**What you need to do:**
Say how many lines of the data contain "Lemma", and nothing more.

**Records shown:**
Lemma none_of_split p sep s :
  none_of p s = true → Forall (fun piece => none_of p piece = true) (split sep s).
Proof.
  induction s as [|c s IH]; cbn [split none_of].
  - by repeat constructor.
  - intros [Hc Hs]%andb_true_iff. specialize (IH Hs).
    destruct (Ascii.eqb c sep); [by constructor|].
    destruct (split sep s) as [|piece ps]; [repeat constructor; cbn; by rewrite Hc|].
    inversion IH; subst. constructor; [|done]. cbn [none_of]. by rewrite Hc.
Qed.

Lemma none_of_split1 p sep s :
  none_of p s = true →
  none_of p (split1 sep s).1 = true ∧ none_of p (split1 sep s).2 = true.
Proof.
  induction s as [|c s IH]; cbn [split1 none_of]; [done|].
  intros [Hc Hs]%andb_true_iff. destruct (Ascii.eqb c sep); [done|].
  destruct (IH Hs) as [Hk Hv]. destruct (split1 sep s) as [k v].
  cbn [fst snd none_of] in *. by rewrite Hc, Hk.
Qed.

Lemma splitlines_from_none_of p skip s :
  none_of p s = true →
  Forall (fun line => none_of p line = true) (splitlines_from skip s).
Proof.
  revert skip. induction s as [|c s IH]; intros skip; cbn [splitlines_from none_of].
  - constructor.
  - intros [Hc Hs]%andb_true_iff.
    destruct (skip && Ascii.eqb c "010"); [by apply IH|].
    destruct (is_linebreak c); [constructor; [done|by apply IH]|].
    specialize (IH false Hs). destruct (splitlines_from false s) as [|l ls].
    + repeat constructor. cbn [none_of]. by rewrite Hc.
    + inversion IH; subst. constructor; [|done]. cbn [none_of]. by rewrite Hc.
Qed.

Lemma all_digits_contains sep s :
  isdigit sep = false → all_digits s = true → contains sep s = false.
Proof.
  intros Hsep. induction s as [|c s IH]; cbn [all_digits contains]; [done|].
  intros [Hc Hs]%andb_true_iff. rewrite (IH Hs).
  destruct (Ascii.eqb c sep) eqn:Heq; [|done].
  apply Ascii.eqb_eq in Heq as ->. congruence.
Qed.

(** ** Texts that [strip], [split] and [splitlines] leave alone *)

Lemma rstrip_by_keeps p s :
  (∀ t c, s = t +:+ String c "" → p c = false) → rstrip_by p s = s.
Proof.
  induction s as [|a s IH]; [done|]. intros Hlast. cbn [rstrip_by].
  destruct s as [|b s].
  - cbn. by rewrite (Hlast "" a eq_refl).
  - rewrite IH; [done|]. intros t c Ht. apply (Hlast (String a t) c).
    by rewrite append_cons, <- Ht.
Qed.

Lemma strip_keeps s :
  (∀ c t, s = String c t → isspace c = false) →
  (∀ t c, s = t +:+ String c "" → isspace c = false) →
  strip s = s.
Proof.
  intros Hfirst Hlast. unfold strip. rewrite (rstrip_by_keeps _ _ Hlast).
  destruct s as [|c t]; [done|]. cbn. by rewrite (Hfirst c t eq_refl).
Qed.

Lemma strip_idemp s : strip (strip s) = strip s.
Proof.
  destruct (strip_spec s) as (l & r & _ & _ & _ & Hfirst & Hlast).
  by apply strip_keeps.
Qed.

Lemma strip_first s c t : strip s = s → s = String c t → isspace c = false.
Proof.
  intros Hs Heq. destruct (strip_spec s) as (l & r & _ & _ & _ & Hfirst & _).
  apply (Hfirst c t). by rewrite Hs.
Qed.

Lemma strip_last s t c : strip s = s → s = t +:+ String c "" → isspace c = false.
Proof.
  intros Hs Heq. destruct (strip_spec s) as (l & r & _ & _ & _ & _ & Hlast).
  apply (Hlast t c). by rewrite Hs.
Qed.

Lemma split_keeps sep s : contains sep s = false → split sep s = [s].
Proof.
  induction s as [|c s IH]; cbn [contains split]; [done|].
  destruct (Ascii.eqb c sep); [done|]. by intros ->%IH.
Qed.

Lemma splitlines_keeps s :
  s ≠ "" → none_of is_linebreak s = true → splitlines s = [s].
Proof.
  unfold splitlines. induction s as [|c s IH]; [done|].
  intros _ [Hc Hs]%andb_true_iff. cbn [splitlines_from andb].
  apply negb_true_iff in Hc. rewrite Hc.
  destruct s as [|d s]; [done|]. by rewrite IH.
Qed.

**Exercise result:**
11